In the eastern states, the drought broke in 2010. Critics of desalination with short memories have been vocal. However, the desalination plants will be operating for at least 50 years, during which time there will inevitably be more droughts, growing demand and a likely drier and hotter climate. Due to dry conditions over last summer the Melbourne water storages dropped below 60% triggering an order for 50 GL of water from the Victorian Desalination Plant in the 2016/17 financial year – the first order for water since the plant was commissioned in 2012. Melbourne is one of the world’s 20 most livable cities – one of the factors is water security since the completion of the desalination plant in 2012.

Eastern Australia’s plants were built to guarantee water security in an increasingly volatile and uncertain climate, not necessarily analogous to the base-load desalination plants in Western Australia. Taking a long-term perspective, people generally recognize the significance of the climate resilient water sources afforded by desalination and water reuse and are reassured by the knowledge that they will always have water security, whatever the weather. The cost per household for this insurance against future water restrictions is relatively modest – in Sydney for example it is equivalent to the cost of a cup of coffee per week per household.

In the case of Adelaide, which has historically drawn water from the River Murray in times of shortage, this demand competes with agricultural demand. The provision of affordable alternative sources of urban water such as seawater desalination and water recycling ensures that inland regions and agriculture do not lose their water allocations to the big cities.
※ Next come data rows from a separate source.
(* ===== verification/ScanResults.v ===== *)
(** * The tokens a scan returns

    No scanning function returns [UNINITIALIZED], and [ScanSingleToken] does not
    return [WHITESPACE] either: the descriptor of a scanned token is always
    recognisable as scanned. *)

From S2P Require Import Prelude.
From S2P Require Import CharPredicates.
From S2P Require Import Tokens.
From S2P Require Import Keywords.
From S2P Require Import ScanTables.
From S2P Require Import LiteralBuffer.
From S2P Require Import Stream.
From S2P Require Import ScannerState.
From S2P Require Import Literals.
From S2P Require Import Comments.
From S2P Require Import Scanner.
From stdpp Require Import base list numbers decidable.
From Stdlib Require Import ZArith Lia Bool.

Local Open Scope Z_scope.
Local Open Scope prog_scope.

(** A token that was scanned from the source. *)
Definition is_scanned (t : Token.Value) : bool :=
  match t with
  | Token.UNINITIALIZED | Token.WHITESPACE => false
  | _ => true
  end.

(** A result of the skipping functions. *)
Definition is_initialized (t : Token.Value) : bool :=
  match t with
  | Token.UNINITIALIZED => false
  | _ => true
  end.

Lemma is_scanned_initialized t : is_scanned t = true -> is_initialized t = true.
Proof. by destruct t. Qed.

Lemma keyword_scanned d str len t :
  KeywordOrIdentifierToken d str len = Some t -> is_scanned t = true.
Proof.
  unfold KeywordOrIdentifierToken. destruct d.
  - rewrite bool_decide_eq_true_2 by done. unfold PerfectKeywordHash.GetToken.
    destruct (IsInRange 32 len _ _); [|by intros [= <-]].
    destruct (PerfectKeywordHash.Hash str len) as [h|]; [|done]. cbn [mbind option_bind].
    destruct (PerfectKeywordHash.kPerfectKeywordLengthTable !! _) as [l|]; [|done].
    cbn [mbind option_bind]. destruct (len =? l); [|by intros [= <-]].
    destruct (PerfectKeywordHash.kPerfectKeywordHashTable !! _) as [[name value]|] eqn:E; [|done].
    cbn [mbind option_bind]. destruct (PerfectKeywordHash.name_matches _ _) as [m|]; [|done].
    cbn [mbind option_bind]. intros [= <-]. destruct m; [|done].
    assert (H : forallb (fun e => is_scanned (snd e)) PerfectKeywordHash.kPerfectKeywordHashTable = true)
      by (vm_compute; reflexivity).
    rewrite forallb_forall in H. apply (H (name, value)).
    apply list_elem_of_In. by eapply list_elem_of_lookup_2.
  - rewrite bool_decide_eq_false_2, bool_decide_eq_true_2 by done. intros [= <-].
    unfold JsSpaKeywordHash.GetToken.
    assert (H : Forall (fun e => is_scanned (snd e) = true) (JsSpaKeywordHash.cases len)).
    { unfold JsSpaKeywordHash.cases. repeat case_match; repeat constructor. }
    induction H as [|[n v] l Hv Hl IH]; cbn; [done|]. by case_match.
Qed.

Section Results.
Context {D : Type} {BR : BlockReader D} {U : UnicodeData} {C : BuildConfig}.
Local Abbreviation Scanner := (Scanner D).
Local Abbreviation SM := (M Scanner).

Local Abbreviation scanned := (yields (St:=Scanner) (fun t => is_scanned t = true)).

Lemma yields_scan_loop {A B} (P : B -> Prop) (body : A -> SM (A + B)) a :
  (forall a, yields (fun r => match r with inl _ => True | inr b => P b end) (body a)) ->
  yields P (scan_loop body a).
Proof. intros Hb s. by apply yields_loop. Qed.

Ltac yields_go :=
  repeat first [ yields_step | apply yields_scan_loop; intros ];
  repeat match goal with |- context [if ?b then _ else _] => destruct b end;
  try done.

Lemma KeywordToken_scanned chars : scanned (KeywordToken chars).
Proof.
  unfold KeywordToken. eapply yields_bind; [apply yields_any|]. intros d _.
  destruct (KeywordOrIdentifierToken d chars _) eqn:E; [|done].
  apply yields_ret. by apply keyword_scanned in E.
Qed.
#[local] Hint Resolve KeywordToken_scanned : yields.

Lemma IdentifierToken_scanned e k : scanned (IdentifierToken e k).
Proof. unfold IdentifierToken. yields_go. Qed.
#[local] Hint Resolve IdentifierToken_scanned : yields.

Lemma ScanIdentifierOrKeyword_scanned : scanned ScanIdentifierOrKeyword.
Proof.
  unfold ScanIdentifierOrKeyword, ScanIdentifierOrKeywordInner,
    ScanIdentifierOrKeywordInnerSlow. yields_go.
Qed.

Lemma ScanPrivateName_scanned : scanned ScanPrivateName.
Proof.
  unfold ScanPrivateName. yields_go.
Qed.

Lemma ScanString_scanned : scanned ScanString.
Proof. unfold ScanString. yields_go. Qed.

Lemma ScanNumber_decimal_scanned b k a :
  yields (St:=Scanner)
    (fun r => match r with inr t => is_scanned t = true | inl _ => True end)
    (ScanNumber_decimal b k a).
Proof.
  unfold ScanNumber_decimal.
  apply (yields_bind (fun r => match r with Some t => is_scanned t = true | None => True end)).
  - yields_go.
  - intros [t|] Ht; yields_go.
Qed.
#[local] Hint Resolve ScanNumber_decimal_scanned : yields.

Lemma ScanNumber_scanned p : scanned (ScanNumber p).
Proof. unfold ScanNumber, ScanNumber_suffix. yields_go. Qed.

Lemma ScanTemplateSpan_scanned : scanned ScanTemplateSpan.
Proof.
  unfold ScanTemplateSpan. do 4 (eapply yields_bind; [apply yields_any|intros ? _]).
  apply (yields_bind (fun t => is_scanned t = true)).
  - unfold ScanTemplateSpan_loop. yields_go.
  - intros t Ht. yields_go.
Qed.

Local Abbreviation skips := (yields (St:=Scanner) (fun t => is_initialized t = true)).

Lemma SkipWhiteSpace_skips : skips SkipWhiteSpace.
Proof. unfold SkipWhiteSpace. yields_go. Qed.

Lemma SkipSingleLineComment_skips : skips SkipSingleLineComment.
Proof. unfold SkipSingleLineComment. yields_go. Qed.
#[local] Hint Resolve SkipSingleLineComment_skips : yields.

Lemma SkipSingleHTMLComment_skips : skips SkipSingleHTMLComment.
Proof. unfold SkipSingleHTMLComment. yields_go. Qed.
#[local] Hint Resolve SkipSingleHTMLComment_skips : yields.

Lemma ScanHtmlComment_skips : skips ScanHtmlComment.
Proof. unfold ScanHtmlComment. yields_go. Qed.

Lemma SkipSourceURLComment_skips : skips SkipSourceURLComment.
Proof. unfold SkipSourceURLComment. yields_go. Qed.

Lemma SkipMultiLineComment_skips : skips SkipMultiLineComment.
Proof. unfold SkipMultiLineComment. yields_go. Qed.

(** The results of one round of [ScanSingleToken]. *)
Definition round_result (r : Token.Value + Token.Value) : Prop :=
  match r with
  | inl t => is_initialized t = true
  | inr t => is_scanned t = true
  end.

Lemma skipped_result m : skips m -> yields (St:=Scanner) round_result (skipped m).
Proof. intros H. eapply yields_bind; [apply H|]. intros t Ht. by apply yields_ret. Qed.

Lemma returned_result m : scanned m -> yields (St:=Scanner) round_result (returned m).
Proof. intros H. eapply yields_bind; [apply H|]. intros t Ht. by apply yields_ret. Qed.

Lemma Select_scanned t : is_scanned t = true -> scanned (Select t).
Proof. intros. unfold Select. yields_go. Qed.

Lemma SelectIf_scanned c t1 t2 :
  is_scanned t1 = true -> is_scanned t2 = true -> scanned (SelectIf c t1 t2).
Proof. intros. unfold SelectIf. yields_go. Qed.

#[local] Hint Resolve skipped_result returned_result Select_scanned SelectIf_scanned
  ScanTemplateSpan_scanned ScanNumber_scanned ScanString_scanned ScanPrivateName_scanned
  ScanIdentifierOrKeyword_scanned SkipWhiteSpace_skips ScanHtmlComment_skips
  SkipSourceURLComment_skips SkipMultiLineComment_skips : yields.

Lemma ScanPunctuator_result t c m :
  ScanPunctuator t c = Some m -> yields (St:=Scanner) round_result m.
Proof.
  destruct t; intros E; try discriminate E; apply (inj Some) in E; subst m; yields_go.
Qed.

Lemma ScanAsciiToken_result t : yields (St:=Scanner) round_result (ScanAsciiToken t).
Proof.
  destruct t; cbn [ScanAsciiToken]; try done; try solve [eauto with yields].
  all: try (do 2 (eapply yields_bind; [apply yields_any|intros ? _]);
            destruct (ScanPunctuator _ _) eqn:E; [by apply ScanPunctuator_result in E|done]).
  yields_go.
Qed.

Lemma ScanSingleToken_scanned : scanned ScanSingleToken.
Proof.
  unfold ScanSingleToken. apply yields_scan_loop. intros _.
  do 2 (eapply yields_bind; [apply yields_any|intros ? _]).
  apply (yields_bind round_result).
  - destruct (_ <=? _); [apply ScanAsciiToken_result|]. unfold ScanNonAsciiToken.
    yields_go.
  - intros [t|t] Ht; apply yields_ret; [|done]. case_bool_decide; [done|]. by destruct t.
Qed.
End Results.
One of the important lessons we learned in Australia is the importance of developing a portfolio of water sources, with some of them being independent of weather and climate. So it is not a matter of having to choose between seawater desalination and water recycling, water conservation and stormwater reuse or economic instruments – it is wise to consider all of them.

Investment in secure sources of water like seawater desalination and water recycling can enable rapid and affordable solutions without adverse environmental impact. Such supplies are always available in times of drought and scarcity and will ensure that generations of people in coastal-dwelling cities will enjoy lifestyles that can rely on secure water supplies.